• _Data for this task_:
------------

Lemma held_pass groups groups' : halting_pass groups groups' -> held groups groups'.
Proof.
  intros (fuel & spec & startTime & now & r & Hp). unfold progress_haltOnError in Hp.
  destruct (reports_or_none fuel now) as [reports|e].
  2:{ injection Hp as <- <-. split; [done|]. split; [|congruence]. intros i g g' Hg Hg'. by simplify_eq. }
  apply progress_groups_pass in Hp. pose proof (pass_moves _ _ _ _ _ _ _ Hp) as Hm. split; [by eapply Forall2_length|].
  split.
  - intros i g g' Hg Hg'. destruct (Forall2_lookup_lr _ _ _ _ _ _ Hm Hg Hg') as (Hc & _ & Hf). split; [done|].
    intros Hs. rewrite Hf; auto.
  - intros i j b g g' Hlt Hb Hbs Hg Hg' Hu. destruct (decide (g_State g' = GROUP_UNSTARTED)) as [|Hn]; [done|].
    destruct (pass_start _ _ _ _ _ _ _ _ _ _ Hp Hg Hg' Hu Hn) as (_ & Hd & _).
    destruct (Forall2_lookup_l _ _ _ _ _ Hm Hb) as (b' & Hb' & _ & _ & Hf).
    specialize (Hd i b' Hlt Hb'). rewrite Hf in Hd by auto. rewrite Hbs in Hd. done.
Qed.

Lemma held_trans a b c : held a b -> held b c -> held a c.
Proof.
  intros (L1 & M1 & N1) (L2 & M2 & N2). split; [congruence|].
  assert (Hmid : forall i x z, a !! i = Some x -> c !! i = Some z -> exists y, b !! i = Some y).
  { intros i x z Hx Hz. apply lookup_lt_is_Some. rewrite <- L1. by eapply lookup_lt_Some. }
  split.
  - intros i x z Hx Hz. destruct (Hmid i x z Hx Hz) as [y Hy].
    destruct (M1 i x y Hx Hy) as [C1 R1], (M2 i y z Hy Hz) as [C2 R2]. split; [by transitivity y|auto].
  - intros i j u x z Hlt Hu Hus Hx Hz Hxs. destruct (Hmid j x z Hx Hz) as [y Hy].
    destruct (lookup_lt_is_Some_2 b i) as [v Hv]; [rewrite <- L1; by eapply lookup_lt_Some|].
    eapply (N2 i j v y z Hlt Hv); [|done|done|eapply (N1 i j u x y); eauto].
    by apply (M1 i u v).
Qed.
(* ===== verification/RolloutReconciler.v ===== *)
(** * The reconciler: [lib/autoupdate/rollout/reconciler.go], [controller.go],
    and the manual transitions of the server
    ([lib/auth/autoupdate/autoupdatev1/service.go])

    From the configuration and the version it computes the specification and
    the next status of the rollout, and writes them if they changed.  Several
    servers do so at the same time: a write names the revision it read, and a
    conflict starts over, three times at most.

    [RolloutStore] is the client over a world [W]; [RolloutStoreLaws] is what
    its writes promise, for any interference [others] of the other servers. *)

From S2P Require Import Prelude GoStrings Utf8 Types Memory Autoupdate Rollout RolloutTransitions.

(** ** The client *)

(** [AgentUpgradeWindow] of the maintenance configuration *)
Record AgentUpgradeWindow := {
  uw_UTCStartHour : Z;       (* uint32 *)
  uw_Weekdays : list string;
}.

Record rollout_event := {
  re_Type : string;
  re_Groups : list string;
  re_Success : bool;
}.

(** [ClusterMaintenance] gives the window the configuration has, if any;
    [ContextErr] is the error of a context that is over. *)
Class RolloutStore (W : Type) := {
  GetAutoUpdateConfig : M W AutoUpdateConfig;
  GetAutoUpdateVersion : M W AutoUpdateVersion;
  GetAutoUpdateAgentRollout : M W AutoUpdateAgentRollout;
  CreateAutoUpdateAgentRollout : AutoUpdateAgentRollout -> M W AutoUpdateAgentRollout;
  UpdateAutoUpdateAgentRollout : AutoUpdateAgentRollout -> M W AutoUpdateAgentRollout;
  DeleteAutoUpdateAgentRollout : M W unit;
  GetClusterMaintenance : M W (option AgentUpgradeWindow);
  ClockNow : M W gotime;
  ContextErr : W -> option error;
  EmitAuditEvent : rollout_event -> W -> W;
}.

Definition IsCompareFailed (e : error) : bool := bool_decide (e_class e = KCompareFailed).

(** A missing resource is no error. *)
Definition unless_missing {W A} (m : M W A) : M W (option A) :=
  let* r := mtry m in
  match r with
  | Ok a => mret (Some a)
  | Err e => if IsNotFound e then mret None else mfail e
  end.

------------

• _Problem description_:
Your answer must be the lines above, unchanged, from the first one through the line that holds "destruct (lookup_lt_is_Some_2 b", inclusive, and no others.

• _Result of this exercise_:
Lemma held_pass groups groups' : halting_pass groups groups' -> held groups groups'.
Proof.
  intros (fuel & spec & startTime & now & r & Hp). unfold progress_haltOnError in Hp.
  destruct (reports_or_none fuel now) as [reports|e].
  2:{ injection Hp as <- <-. split; [done|]. split; [|congruence]. intros i g g' Hg Hg'. by simplify_eq. }
  apply progress_groups_pass in Hp. pose proof (pass_moves _ _ _ _ _ _ _ Hp) as Hm. split; [by eapply Forall2_length|].
  split.
  - intros i g g' Hg Hg'. destruct (Forall2_lookup_lr _ _ _ _ _ _ Hm Hg Hg') as (Hc & _ & Hf). split; [done|].
    intros Hs. rewrite Hf; auto.
  - intros i j b g g' Hlt Hb Hbs Hg Hg' Hu. destruct (decide (g_State g' = GROUP_UNSTARTED)) as [|Hn]; [done|].
    destruct (pass_start _ _ _ _ _ _ _ _ _ _ Hp Hg Hg' Hu Hn) as (_ & Hd & _).
    destruct (Forall2_lookup_l _ _ _ _ _ Hm Hb) as (b' & Hb' & _ & _ & Hf).
    specialize (Hd i b' Hlt Hb'). rewrite Hf in Hd by auto. rewrite Hbs in Hd. done.
Qed.

Lemma held_trans a b c : held a b -> held b c -> held a c.
Proof.
  intros (L1 & M1 & N1) (L2 & M2 & N2). split; [congruence|].
  assert (Hmid : forall i x z, a !! i = Some x -> c !! i = Some z -> exists y, b !! i = Some y).
  { intros i x z Hx Hz. apply lookup_lt_is_Some. rewrite <- L1. by eapply lookup_lt_Some. }
  split.
  - intros i x z Hx Hz. destruct (Hmid i x z Hx Hz) as [y Hy].
    destruct (M1 i x y Hx Hy) as [C1 R1], (M2 i y z Hy Hz) as [C2 R2]. split; [by transitivity y|auto].
  - intros i j u x z Hlt Hu Hus Hx Hz Hxs. destruct (Hmid j x z Hx Hz) as [y Hy].
    destruct (lookup_lt_is_Some_2 b i) as [v Hv]; [rewrite <- L1; by eapply lookup_lt_Some|].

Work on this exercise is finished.